Lemma wrap_add w a b : wrap w (wrap w a + wrap w b) = wrap w (a + b).
Proof. symmetry. apply Zplus_mod. Qed.
Lemma wrap_add_l w a b : wrap w (wrap w a + b) = wrap w (a + b).
Proof. apply Zplus_mod_idemp_l. Qed.
Lemma wrap_add_r w a b : wrap w (a + wrap w b) = wrap w (a + b).
Proof. apply Zplus_mod_idemp_r. Qed.
Lemma wrap_sub_l w a b : wrap w (wrap w a - b) = wrap w (a - b).
Proof. apply Zminus_mod_idemp_l. Qed.
Lemma wrap_sub_r w a b : wrap w (a - wrap w b) = wrap w (a - b).
Proof. apply Zminus_mod_idemp_r. Qed.
Lemma wrap_mul_l w a b : wrap w (wrap w a * b) = wrap w (a * b).
Proof. apply Zmult_mod_idemp_l. Qed.
Lemma wrap_mul_r w a b : wrap w (a * wrap w b) = wrap w (a * b).
Proof. apply Zmult_mod_idemp_r. Qed.
Lemma wrap_opp w a : wrap w (- wrap w a) = wrap w (- a).
Proof. rewrite <- !Z.sub_0_l. apply wrap_sub_r. Qed.
Lemma wrap_0 w : wrap w 0 = 0.
Proof. apply Zmod_0_l. Qed.
Lemma wrap_plus_mult w a k : wrap w (a + k * 2 ^ w) = wrap w a.
Proof. apply Z_mod_plus_full. Qed.
Lemma wrap_eq_iff w a b : 0 ≤ w → wrap w a = wrap w b ↔ ∃ k, a = b + k * 2 ^ w.
Proof.
  intros Hw. split.
  - intros H. unfold wrap in H. exists (a / 2 ^ w - b / 2 ^ w).
    pose proof (Z.div_mod a (2 ^ w)). pose proof (Z.div_mod b (2 ^ w)).
    pose proof (pow2_pos w Hw). nia.
  - intros [k ->]. apply wrap_plus_mult.
Qed.
Lemma lnot_val a : Z.lnot a = - a - 1.
Proof. unfold Z.lnot. lia. Qed.
Lemma unot_val w x : 0 ≤ w → uint w x → unot w x = 2 ^ w - 1 - x.
Proof.
  intros Hw Hx. unfold unot. rewrite lnot_val.
  rewrite <- (wrap_plus_mult w _ 1). unfold uint in *.
  replace (2 ^ w - 1 - x) with (- x - 1 + 1 * 2 ^ w) by lia. apply wrap_small. unfold uint. lia.
Qed.

Create Rewrite HintDb wrapdb.
#[export] Hint Rewrite wrap_wrap wrap_add_l wrap_add_r wrap_sub_l wrap_sub_r
  wrap_mul_l wrap_mul_r wrap_opp wrap_0 : wrapdb.

Lemma shl_spec w x n : 0 ≤ n < w → shl w x n = wrap w (x * 2 ^ n).
Proof. intros. unfold shl. rewrite Z.mod_small, Z.shiftl_mul_pow2 by lia. done. Qed.
Lemma shr_spec w x n : 0 ≤ n < w → shr w x n = x / 2 ^ n.
Proof. intros. unfold shr. rewrite Z.mod_small, Z.shiftr_div_pow2 by lia. done. Qed.

(** ** Bitwise reasoning

    [bitblast] proves an equation between integers bit by bit: the bits of the
    two sides are computed with the [zbits] database and the comparisons that
    remain are split and decided by [lia]. *)

Lemma testbit_high w x i : 0 ≤ w → uint w x → w ≤ i → Z.testbit x i = false.
Proof.
  intros. rewrite <- (wrap_small w x) by done. apply Z.mod_pow2_bits_high. lia.
Qed.

Lemma testbit_shiftl a n m : Z.testbit (Z.shiftl a n) m = (0 <=? m) && Z.testbit a (m - n).
Proof.
  destruct (Z.leb_spec 0 m); simpl; [by apply Z.shiftl_spec|by apply Z.testbit_neg_r].
Qed.
Lemma testbit_shiftr a n m : Z.testbit (Z.shiftr a n) m = (0 <=? m) && Z.testbit a (m + n).
Proof.
  destruct (Z.leb_spec 0 m); simpl; [by apply Z.shiftr_spec|by apply Z.testbit_neg_r].
Qed.
Lemma testbit_lnot a m : Z.testbit (Z.lnot a) m = (0 <=? m) && negb (Z.testbit a m).
Proof.
  destruct (Z.leb_spec 0 m); simpl; [by apply Z.lnot_spec|by apply Z.testbit_neg_r].
Qed.
Lemma testbit_wrap w a m : 0 ≤ w → Z.testbit (wrap w a) m = (m <? w) && Z.testbit a m.
Proof. apply Z.testbit_mod_pow2. Qed.
Lemma testbit_div a n m : 0 ≤ n → Z.testbit (a / 2 ^ n) m = (0 <=? m) && Z.testbit a (m + n).
Proof. intros. rewrite <- Z.shiftr_div_pow2 by done. apply testbit_shiftr. Qed.
Lemma testbit_mul a n m : 0 ≤ n → Z.testbit (a * 2 ^ n) m = (0 <=? m) && Z.testbit a (m - n).
Proof. intros. rewrite <- Z.shiftl_mul_pow2 by done. apply testbit_shiftl. Qed.
Lemma testbit_pow2 n m : 0 ≤ n → Z.testbit (2 ^ n) m = (m =? n).
Proof. intros. rewrite Z.pow2_bits_eqb by done. apply Z.eqb_sym. Qed.
Lemma testbit_ones n m : 0 ≤ n → Z.testbit (Z.ones n) m = (0 <=? m) && (m <? n).
Proof. apply Z.testbit_ones. Qed.
Lemma testbit_m1 m : Z.testbit (-1) m = (0 <=? m).
Proof.
  destruct (Z.leb_spec 0 m); [by apply Z.bits_m1|by apply Z.testbit_neg_r].
Qed.
Lemma testbit_if (b : bool) x y m :
  Z.testbit (if b then x else y) m = if b then Z.testbit x m else Z.testbit y m.
Proof. by destruct b. Qed.

Create Rewrite HintDb zbits.
#[export] Hint Rewrite Z.lor_spec Z.land_spec Z.lxor_spec Z.ldiff_spec Z.testbit_0_l
  testbit_shiftl testbit_shiftr testbit_lnot testbit_m1 testbit_if : zbits.
#[export] Hint Rewrite testbit_wrap testbit_div testbit_mul testbit_pow2 testbit_ones
  using lia : zbits.

Lemma uint_of_bits w z : 0 ≤ w → (∀ i, w ≤ i → Z.testbit z i = false) → uint w z.
Proof.
  intros Hw Hz. assert (wrap w z = z) as <-; [|by apply uint_wrap]. apply Z.bits_inj'. intros i Hi.
  rewrite testbit_wrap by done. destruct (Z.ltb_spec i w); [done|by rewrite Hz].
Qed.

Ltac split_cmps :=
  repeat match goal with
  | |- context [?a <=? ?b] => destruct (Z.leb_spec a b); try lia
  | |- context [?a <? ?b] => destruct (Z.ltb_spec a b); try lia
  | |- context [?a =? ?b] => destruct (Z.eqb_spec a b); try lia
  end.

(** Bits that the range hypotheses of the context force to be zero. *)
Ltac high_bits :=
  repeat match goal with
  | H : uint ?w ?x |- context [Z.testbit ?x ?i] =>
      rewrite (testbit_high w x i) by (first [exact H|lia])
  | |- context [Z.testbit ?x ?i] => rewrite (Z.testbit_neg_r x i) by lia
  end.

(** Case analysis on an index whose position the context does not decide. *)
Ltac split_index i b :=
  assert_fails (assert (i < b) by lia); assert_fails (assert (b ≤ i) by lia);
  destruct (Z.lt_ge_cases i b); try lia.
Ltac split_bits :=
  repeat (high_bits; match goal with
  | H : uint ?w ?x |- context [Z.testbit ?x ?i] => split_index i w
  | |- context [Z.testbit ?x ?i] => split_index i 0
  end); high_bits.

Ltac bitblast_core :=
  autorewrite with zbits; split_cmps; cbn [andb orb negb xorb]; split_bits;
  repeat match goal with
  | |- context [Z.testbit ?x ?i] =>
      match goal with
      | |- context [Z.testbit x ?j] =>
          lazymatch j with context [i] => fail | _ => idtac end; replace i with j by lia
      end
  end; try reflexivity; try btauto.

Ltac bitblast :=
  apply Z.bits_inj'; let i := fresh "i" in let Hi := fresh "Hi" in intros i Hi; bitblast_core.

(** Evaluates the powers of two with a literal exponent, for [lia]. *)
Ltac pow_consts :=
  repeat match goal with
  | |- context [2 ^ Zpos ?p] =>
      let v := eval vm_compute in (2 ^ Zpos p) in change (2 ^ Zpos p) with v
  | H : context [2 ^ Zpos ?p] |- _ =>
      let v := eval vm_compute in (2 ^ Zpos p) in change (2 ^ Zpos p) with v in H
  end; change (2 ^ 0) with 1 in *.

(** [lia] for goals with [/] and [mod]. *)
Ltac zlia := pow_consts; Z.to_euclidean_division_equations; lia.

(** Disjoint bit patterns: [|] is [+]. *)
Lemma lor_add a b n : 0 ≤ n → uint n a → Z.lor a (b * 2 ^ n) = a + b * 2 ^ n.
Proof.
  intros Hn Ha. rewrite <- Z.lxor_lor, Z.add_nocarry_lxor; [done| |]; bitblast.
Qed.

Lemma lor_add_mod a b n : 0 ≤ n → a mod 2 ^ n = 0 → uint n b → Z.lor a b = a + b.
Proof.
  intros Hn Ha Hb. pose proof (Z.div_mod a (2 ^ n) ltac:(pose proof (pow2_pos n); lia)) as Hd.
  rewrite Ha, Z.add_0_r in Hd. rewrite Hd, Z.lor_comm, (Z.mul_comm (2 ^ n)).
  rewrite lor_add by done. lia.
Qed.

(** ** Digit arrays

    [beval k l] is the number whose base-[2^k] digits, most significant first,
    are the list [l]: [k = 32] for the word arrays of [intbv], [k = 8] for the
    byte buffers of the divider, [k = 4] for hex digits. *)

Fixpoint beval (k : Z) (l : list Z) : Z :=
  match l with
  | [] => 0
  | d :: r => d * 2 ^ (k * Z.of_nat (length r)) + beval k r
  end.

Definition digits (k : Z) (l : list Z) : Prop := Forall (uint k) l.

#[global] Instance uint_dec w z : Decision (uint w z) :=
  match decide (0 ≤ z), decide (z < 2 ^ w) with
  | left H1, left H2 => left (conj H1 H2)
  | right H1, _ => right (λ H, H1 (proj1 H))
  | _, right H2 => right (λ H, H2 (proj2 H))
  end.

(** The [k]-bit digits of [x], least significant first. *)
Definition rdigits (k : Z) (n : nat) (x : Z) : list Z :=
  (λ i, wrap k (x / 2 ^ (k * Z.of_nat i))) <$> seq 0 n.

Section Digits.
Context (k : Z) (Hk : 0 < k).
Local Abbreviation len l := (Z.of_nat (length l)).

Lemma beval_app l1 l2 : beval k (l1 ++ l2) = beval k l1 * 2 ^ (k * len l2) + beval k l2.
Proof using Hk.
  induction l1 as [|d l1 IH]; [done|]. simpl. rewrite IH, length_app.
  rewrite Nat2Z.inj_add, Z.mul_add_distr_l, Z.pow_add_r by lia. ring.
Qed.

Lemma beval_bound l : digits k l → uint (k * len l) (beval k l).
Proof using Hk.
  unfold digits, uint. induction 1 as [|d l Hd Hl IH]; simpl; [lia|].
  replace (k * Z.of_nat (S (length l))) with (k + k * len l) by lia.
  rewrite Z.pow_add_r by lia. pose proof (pow2_pos (k * len l)). unfold uint in Hd. nia.
Qed.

------------

ASSIGNMENT: Keep both end lines and retype everything in the records above from the line containing "Lemma wrap_mul_r w" through the line containing "Proof. apply Z_mod_plus_full. Qed.", exactly, with nothing else.

WORKED SOLUTION:
Lemma wrap_mul_r w a b : wrap w (a * wrap w b) = wrap w (a * b).
Proof. apply Zmult_mod_idemp_r. Qed.
Lemma wrap_opp w a : wrap w (- wrap w a) = wrap w (- a).
Proof. rewrite <- !Z.sub_0_l. apply wrap_sub_r. Qed.
Lemma wrap_0 w : wrap w 0 = 0.
Proof. apply Zmod_0_l. Qed.
Lemma wrap_plus_mult w a k : wrap w (a + k * 2 ^ w) = wrap w a.
Proof. apply Z_mod_plus_full. Qed.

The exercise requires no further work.